▶ _Exercise aim_: The lines below, beginning at the one that contains "exact (bridge_keeps_proving (()" and ending at the last, are to be retyped exactly.

▶ _Extracted records_:

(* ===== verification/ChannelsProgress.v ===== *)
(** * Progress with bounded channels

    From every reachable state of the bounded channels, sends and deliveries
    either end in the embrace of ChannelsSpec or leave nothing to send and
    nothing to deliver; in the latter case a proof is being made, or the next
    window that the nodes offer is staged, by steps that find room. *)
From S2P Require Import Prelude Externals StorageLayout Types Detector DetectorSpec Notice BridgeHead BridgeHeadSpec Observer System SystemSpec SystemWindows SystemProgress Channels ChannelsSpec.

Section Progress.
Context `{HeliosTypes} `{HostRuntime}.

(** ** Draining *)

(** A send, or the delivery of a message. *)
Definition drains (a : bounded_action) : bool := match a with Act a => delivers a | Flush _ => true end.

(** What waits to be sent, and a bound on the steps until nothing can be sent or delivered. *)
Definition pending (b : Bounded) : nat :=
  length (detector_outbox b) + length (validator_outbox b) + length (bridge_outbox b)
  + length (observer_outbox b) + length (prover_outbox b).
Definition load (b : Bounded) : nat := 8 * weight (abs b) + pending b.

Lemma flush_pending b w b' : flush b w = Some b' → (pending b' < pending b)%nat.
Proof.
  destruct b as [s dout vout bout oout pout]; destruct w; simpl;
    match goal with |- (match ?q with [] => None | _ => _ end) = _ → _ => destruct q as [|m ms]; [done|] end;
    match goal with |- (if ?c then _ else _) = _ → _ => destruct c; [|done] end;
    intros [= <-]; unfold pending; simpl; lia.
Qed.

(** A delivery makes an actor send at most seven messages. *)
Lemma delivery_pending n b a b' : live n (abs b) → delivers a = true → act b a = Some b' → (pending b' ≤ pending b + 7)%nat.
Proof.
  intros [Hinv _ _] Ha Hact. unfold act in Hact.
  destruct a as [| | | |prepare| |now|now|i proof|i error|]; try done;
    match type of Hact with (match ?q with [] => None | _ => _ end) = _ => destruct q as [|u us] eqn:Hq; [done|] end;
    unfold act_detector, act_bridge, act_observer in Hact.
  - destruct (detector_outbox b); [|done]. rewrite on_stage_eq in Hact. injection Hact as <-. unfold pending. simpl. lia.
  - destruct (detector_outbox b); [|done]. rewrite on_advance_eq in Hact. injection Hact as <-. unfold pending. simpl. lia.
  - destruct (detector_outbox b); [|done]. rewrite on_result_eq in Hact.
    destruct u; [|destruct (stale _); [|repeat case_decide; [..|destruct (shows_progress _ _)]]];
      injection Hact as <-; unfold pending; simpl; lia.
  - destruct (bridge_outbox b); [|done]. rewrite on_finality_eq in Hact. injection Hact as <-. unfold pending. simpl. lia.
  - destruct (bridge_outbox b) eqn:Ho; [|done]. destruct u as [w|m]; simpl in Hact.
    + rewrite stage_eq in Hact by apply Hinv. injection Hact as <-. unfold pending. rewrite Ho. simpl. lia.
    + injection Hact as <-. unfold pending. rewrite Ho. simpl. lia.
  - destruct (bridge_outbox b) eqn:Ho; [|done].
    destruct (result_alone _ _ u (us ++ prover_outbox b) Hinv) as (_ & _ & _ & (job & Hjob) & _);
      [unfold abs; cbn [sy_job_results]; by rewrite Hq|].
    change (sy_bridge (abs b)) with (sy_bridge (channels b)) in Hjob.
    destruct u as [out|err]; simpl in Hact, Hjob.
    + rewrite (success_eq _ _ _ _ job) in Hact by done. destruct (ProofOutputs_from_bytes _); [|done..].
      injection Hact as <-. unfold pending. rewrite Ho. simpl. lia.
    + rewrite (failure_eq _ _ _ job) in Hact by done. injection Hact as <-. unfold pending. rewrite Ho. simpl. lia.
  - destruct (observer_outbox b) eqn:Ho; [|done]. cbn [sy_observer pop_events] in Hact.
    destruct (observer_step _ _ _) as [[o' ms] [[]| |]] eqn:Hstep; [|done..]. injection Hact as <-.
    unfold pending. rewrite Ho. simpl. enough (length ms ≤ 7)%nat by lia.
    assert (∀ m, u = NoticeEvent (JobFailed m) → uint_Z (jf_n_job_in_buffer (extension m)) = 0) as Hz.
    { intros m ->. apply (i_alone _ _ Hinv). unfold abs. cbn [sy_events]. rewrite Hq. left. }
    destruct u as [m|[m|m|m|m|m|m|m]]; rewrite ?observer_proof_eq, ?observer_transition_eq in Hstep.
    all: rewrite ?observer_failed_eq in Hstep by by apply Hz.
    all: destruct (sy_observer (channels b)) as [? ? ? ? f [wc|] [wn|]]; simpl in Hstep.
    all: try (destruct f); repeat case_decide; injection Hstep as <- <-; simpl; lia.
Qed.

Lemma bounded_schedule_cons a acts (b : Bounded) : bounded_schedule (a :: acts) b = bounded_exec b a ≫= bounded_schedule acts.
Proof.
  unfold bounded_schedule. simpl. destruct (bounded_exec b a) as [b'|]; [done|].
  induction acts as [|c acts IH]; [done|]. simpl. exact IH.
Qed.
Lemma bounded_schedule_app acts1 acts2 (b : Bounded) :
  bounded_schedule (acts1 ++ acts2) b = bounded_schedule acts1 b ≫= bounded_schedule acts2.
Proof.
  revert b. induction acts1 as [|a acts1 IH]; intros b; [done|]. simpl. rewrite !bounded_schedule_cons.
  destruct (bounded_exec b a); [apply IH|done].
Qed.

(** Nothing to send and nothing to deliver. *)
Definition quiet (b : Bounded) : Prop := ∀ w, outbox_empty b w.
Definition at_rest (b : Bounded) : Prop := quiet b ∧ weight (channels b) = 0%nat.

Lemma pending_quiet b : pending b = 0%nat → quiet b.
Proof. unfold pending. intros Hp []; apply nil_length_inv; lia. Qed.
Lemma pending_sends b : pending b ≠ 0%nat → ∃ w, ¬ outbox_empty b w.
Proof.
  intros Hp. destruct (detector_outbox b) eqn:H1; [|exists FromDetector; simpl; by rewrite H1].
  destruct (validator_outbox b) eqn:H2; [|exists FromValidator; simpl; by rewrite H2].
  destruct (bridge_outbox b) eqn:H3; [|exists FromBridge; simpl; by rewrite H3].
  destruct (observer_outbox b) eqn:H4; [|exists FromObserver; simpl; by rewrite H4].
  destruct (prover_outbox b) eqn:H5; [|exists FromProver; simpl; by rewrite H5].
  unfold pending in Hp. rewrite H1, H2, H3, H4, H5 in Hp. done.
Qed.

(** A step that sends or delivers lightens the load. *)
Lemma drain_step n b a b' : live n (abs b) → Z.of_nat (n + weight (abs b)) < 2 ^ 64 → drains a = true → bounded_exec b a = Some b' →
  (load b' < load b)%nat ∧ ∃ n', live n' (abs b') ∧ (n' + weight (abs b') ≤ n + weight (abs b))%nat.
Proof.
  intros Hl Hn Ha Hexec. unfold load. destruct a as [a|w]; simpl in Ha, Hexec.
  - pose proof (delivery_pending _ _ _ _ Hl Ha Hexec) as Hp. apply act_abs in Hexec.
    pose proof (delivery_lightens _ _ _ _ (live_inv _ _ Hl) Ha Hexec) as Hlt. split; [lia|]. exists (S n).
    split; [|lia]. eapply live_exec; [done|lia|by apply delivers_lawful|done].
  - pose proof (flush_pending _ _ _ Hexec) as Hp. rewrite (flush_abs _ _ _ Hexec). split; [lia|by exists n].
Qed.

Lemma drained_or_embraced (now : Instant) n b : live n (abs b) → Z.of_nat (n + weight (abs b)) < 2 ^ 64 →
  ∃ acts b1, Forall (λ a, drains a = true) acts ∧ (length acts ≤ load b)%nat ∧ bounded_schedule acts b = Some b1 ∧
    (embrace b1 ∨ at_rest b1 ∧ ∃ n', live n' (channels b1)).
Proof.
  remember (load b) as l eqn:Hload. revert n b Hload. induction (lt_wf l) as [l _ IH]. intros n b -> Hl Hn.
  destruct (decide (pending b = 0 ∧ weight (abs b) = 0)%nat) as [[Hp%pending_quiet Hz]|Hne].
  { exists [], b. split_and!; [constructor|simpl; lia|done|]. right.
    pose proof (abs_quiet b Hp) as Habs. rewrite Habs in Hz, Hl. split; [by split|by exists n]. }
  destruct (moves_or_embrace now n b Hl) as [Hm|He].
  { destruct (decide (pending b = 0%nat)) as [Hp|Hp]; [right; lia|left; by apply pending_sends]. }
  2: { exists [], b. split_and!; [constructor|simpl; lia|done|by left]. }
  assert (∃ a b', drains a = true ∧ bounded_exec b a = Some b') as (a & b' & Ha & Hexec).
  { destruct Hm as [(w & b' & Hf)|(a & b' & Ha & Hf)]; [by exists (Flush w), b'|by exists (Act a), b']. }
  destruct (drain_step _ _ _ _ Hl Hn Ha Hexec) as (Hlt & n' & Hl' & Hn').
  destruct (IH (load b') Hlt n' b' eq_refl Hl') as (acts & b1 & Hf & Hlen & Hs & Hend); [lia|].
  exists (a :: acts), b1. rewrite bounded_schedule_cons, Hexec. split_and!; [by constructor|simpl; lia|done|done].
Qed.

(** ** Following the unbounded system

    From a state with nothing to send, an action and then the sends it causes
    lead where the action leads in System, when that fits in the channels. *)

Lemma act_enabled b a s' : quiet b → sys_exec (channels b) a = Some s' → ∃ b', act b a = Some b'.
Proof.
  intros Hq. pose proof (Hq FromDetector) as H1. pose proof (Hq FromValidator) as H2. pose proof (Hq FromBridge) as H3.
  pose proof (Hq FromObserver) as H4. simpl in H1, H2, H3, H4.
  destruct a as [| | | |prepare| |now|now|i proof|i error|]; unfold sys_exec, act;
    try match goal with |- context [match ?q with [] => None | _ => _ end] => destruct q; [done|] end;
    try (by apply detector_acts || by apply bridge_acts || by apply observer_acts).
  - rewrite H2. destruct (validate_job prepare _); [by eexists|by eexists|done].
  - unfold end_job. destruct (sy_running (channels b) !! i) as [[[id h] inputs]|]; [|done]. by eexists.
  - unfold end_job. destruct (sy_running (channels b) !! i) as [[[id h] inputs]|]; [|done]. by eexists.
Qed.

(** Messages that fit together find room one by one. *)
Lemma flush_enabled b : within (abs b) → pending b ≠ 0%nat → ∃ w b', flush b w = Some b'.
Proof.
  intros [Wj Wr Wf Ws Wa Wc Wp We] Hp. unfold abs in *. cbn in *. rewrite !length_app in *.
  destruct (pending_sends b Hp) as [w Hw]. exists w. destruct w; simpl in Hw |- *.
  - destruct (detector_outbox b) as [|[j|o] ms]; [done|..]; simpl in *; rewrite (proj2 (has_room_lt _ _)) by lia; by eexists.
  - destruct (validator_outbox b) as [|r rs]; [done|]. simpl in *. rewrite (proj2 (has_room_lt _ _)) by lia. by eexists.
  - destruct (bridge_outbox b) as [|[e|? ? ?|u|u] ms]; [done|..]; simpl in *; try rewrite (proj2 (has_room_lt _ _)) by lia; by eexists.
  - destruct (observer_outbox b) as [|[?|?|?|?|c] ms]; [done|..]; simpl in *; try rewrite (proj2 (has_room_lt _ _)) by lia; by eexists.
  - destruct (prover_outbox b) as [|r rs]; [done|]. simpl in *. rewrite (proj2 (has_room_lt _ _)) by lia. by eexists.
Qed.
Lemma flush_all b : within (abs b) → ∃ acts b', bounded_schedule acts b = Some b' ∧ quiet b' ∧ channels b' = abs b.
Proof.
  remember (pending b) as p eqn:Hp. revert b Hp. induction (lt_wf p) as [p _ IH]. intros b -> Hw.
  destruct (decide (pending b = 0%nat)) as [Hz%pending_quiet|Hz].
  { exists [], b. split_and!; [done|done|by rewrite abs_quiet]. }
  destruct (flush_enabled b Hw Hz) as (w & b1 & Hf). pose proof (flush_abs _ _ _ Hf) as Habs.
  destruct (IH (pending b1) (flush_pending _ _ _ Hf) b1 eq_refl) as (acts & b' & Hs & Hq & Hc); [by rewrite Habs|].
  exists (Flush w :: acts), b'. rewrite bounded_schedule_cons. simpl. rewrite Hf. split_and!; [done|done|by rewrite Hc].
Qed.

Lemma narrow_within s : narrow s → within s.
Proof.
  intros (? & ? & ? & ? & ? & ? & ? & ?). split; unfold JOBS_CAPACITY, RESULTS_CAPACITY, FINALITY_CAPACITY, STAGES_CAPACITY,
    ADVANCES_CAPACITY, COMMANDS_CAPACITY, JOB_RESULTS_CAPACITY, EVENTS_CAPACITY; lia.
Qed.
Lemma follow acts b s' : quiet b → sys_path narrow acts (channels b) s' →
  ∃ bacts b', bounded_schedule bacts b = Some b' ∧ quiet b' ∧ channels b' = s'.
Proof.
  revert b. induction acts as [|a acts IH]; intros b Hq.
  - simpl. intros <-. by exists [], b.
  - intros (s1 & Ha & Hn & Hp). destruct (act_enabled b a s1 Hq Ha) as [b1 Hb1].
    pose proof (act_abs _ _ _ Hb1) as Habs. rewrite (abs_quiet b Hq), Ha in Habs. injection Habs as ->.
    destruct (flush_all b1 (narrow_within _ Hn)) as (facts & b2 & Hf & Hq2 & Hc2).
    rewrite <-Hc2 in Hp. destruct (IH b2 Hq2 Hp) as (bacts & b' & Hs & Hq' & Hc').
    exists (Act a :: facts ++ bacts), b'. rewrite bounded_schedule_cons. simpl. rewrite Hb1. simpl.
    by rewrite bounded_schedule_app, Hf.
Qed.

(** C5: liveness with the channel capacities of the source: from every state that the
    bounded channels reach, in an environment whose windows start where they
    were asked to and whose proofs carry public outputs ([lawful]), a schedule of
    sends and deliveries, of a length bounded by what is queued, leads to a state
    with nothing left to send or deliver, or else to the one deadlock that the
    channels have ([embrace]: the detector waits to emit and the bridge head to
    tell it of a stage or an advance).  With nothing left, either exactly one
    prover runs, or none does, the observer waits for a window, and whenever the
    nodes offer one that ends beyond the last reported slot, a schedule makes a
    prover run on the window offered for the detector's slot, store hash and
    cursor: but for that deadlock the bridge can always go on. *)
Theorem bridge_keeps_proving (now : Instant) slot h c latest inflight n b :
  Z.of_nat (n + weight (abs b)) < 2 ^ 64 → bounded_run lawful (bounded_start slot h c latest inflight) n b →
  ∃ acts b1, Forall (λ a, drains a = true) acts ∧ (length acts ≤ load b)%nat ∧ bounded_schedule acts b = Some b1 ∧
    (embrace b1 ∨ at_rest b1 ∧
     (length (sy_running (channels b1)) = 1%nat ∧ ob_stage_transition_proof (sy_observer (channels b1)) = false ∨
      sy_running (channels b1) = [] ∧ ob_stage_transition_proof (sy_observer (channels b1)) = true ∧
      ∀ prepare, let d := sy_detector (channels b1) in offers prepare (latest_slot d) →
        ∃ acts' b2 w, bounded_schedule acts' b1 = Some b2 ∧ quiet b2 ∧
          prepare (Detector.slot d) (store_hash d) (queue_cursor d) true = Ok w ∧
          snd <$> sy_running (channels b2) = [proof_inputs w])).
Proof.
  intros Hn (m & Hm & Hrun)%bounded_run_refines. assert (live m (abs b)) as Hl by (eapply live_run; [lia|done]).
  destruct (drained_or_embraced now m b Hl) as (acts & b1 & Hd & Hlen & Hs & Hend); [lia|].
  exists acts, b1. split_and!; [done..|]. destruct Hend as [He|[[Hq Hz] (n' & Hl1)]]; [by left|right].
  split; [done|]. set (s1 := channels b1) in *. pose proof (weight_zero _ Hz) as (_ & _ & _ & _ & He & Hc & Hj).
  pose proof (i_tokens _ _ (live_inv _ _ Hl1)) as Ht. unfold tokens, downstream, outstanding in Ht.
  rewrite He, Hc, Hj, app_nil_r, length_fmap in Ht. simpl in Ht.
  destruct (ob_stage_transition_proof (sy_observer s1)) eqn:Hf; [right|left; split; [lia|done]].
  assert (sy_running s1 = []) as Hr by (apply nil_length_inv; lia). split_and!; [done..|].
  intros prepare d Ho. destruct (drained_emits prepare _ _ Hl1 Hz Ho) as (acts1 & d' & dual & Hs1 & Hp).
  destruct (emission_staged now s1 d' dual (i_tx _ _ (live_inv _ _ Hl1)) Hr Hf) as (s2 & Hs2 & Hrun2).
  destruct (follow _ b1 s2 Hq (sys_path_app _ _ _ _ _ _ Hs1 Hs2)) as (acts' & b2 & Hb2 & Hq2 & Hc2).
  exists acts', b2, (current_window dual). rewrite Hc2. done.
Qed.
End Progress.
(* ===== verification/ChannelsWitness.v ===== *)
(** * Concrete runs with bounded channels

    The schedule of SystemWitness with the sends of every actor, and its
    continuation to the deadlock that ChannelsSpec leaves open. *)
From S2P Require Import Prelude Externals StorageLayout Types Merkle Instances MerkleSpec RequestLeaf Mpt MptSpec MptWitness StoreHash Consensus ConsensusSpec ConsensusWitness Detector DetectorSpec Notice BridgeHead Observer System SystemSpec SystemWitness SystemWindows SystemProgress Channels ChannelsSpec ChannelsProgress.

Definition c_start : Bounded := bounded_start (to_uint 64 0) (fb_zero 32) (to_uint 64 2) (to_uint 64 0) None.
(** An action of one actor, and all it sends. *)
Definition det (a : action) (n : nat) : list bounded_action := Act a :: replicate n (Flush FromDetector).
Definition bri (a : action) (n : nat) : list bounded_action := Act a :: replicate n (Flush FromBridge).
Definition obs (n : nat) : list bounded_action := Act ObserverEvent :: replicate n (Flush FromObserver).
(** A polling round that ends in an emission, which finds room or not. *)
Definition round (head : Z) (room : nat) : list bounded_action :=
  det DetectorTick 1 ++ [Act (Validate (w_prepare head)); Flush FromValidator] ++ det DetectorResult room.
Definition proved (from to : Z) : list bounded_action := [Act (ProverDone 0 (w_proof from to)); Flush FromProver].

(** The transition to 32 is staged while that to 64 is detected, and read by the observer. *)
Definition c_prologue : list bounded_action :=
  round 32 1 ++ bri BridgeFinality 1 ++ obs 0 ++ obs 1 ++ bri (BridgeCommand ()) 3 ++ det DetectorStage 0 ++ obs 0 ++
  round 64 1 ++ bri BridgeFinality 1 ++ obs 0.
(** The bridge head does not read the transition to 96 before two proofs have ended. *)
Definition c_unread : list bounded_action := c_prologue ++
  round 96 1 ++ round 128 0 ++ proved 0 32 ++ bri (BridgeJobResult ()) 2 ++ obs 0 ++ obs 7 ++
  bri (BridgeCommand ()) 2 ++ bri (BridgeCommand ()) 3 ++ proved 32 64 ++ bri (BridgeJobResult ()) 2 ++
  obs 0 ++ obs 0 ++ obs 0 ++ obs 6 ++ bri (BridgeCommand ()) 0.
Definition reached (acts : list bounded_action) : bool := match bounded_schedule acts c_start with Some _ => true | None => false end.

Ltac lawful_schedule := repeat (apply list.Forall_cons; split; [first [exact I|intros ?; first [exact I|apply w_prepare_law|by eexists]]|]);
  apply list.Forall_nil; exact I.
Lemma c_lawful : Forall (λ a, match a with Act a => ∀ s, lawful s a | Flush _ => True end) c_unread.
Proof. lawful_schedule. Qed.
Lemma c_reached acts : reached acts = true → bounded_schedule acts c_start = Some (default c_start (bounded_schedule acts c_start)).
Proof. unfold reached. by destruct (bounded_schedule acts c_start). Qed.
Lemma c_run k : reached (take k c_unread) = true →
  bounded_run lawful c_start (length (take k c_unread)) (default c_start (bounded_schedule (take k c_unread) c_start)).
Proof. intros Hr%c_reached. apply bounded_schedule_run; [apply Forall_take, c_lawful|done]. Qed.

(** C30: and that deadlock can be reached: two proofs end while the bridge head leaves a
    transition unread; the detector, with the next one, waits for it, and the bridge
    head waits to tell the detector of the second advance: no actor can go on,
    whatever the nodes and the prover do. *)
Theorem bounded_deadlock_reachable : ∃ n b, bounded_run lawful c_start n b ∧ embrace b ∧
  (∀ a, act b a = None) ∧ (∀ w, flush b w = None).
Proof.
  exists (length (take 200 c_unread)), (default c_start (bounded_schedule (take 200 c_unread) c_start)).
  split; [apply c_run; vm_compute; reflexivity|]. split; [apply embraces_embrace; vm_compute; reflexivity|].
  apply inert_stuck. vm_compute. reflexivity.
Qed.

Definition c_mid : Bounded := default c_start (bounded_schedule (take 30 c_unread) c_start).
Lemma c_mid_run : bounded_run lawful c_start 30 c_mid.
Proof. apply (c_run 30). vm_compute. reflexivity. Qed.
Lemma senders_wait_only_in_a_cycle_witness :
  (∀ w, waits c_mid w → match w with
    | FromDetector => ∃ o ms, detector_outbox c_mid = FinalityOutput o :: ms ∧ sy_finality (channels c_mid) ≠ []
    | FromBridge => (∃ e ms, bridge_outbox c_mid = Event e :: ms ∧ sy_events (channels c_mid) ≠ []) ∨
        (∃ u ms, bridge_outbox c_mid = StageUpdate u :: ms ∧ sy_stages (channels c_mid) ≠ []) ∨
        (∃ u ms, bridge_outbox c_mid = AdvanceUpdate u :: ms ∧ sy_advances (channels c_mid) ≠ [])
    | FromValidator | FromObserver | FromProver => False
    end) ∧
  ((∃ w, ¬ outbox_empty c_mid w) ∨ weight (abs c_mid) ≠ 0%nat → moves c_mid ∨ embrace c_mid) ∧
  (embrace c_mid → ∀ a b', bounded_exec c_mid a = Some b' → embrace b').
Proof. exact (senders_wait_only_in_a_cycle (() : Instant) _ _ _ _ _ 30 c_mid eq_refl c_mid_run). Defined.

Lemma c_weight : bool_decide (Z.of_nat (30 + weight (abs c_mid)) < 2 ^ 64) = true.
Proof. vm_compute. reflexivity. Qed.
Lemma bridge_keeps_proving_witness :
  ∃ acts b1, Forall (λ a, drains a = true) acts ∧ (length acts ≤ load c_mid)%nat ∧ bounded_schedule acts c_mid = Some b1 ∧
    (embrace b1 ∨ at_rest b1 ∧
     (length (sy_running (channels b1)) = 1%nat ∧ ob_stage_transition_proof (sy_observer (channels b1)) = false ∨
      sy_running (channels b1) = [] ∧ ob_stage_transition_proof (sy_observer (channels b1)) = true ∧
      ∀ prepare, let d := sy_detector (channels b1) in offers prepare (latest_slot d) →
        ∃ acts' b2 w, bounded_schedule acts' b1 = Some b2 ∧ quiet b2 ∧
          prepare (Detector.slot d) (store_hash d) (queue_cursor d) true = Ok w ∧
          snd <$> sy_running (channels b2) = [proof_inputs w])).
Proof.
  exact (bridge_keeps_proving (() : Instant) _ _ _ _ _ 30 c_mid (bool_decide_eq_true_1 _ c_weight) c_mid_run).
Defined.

▶ _Task solution_:
  exact (bridge_keeps_proving (() : Instant) _ _ _ _ _ 30 c_mid (bool_decide_eq_true_1 _ c_weight) c_mid_run).
Defined.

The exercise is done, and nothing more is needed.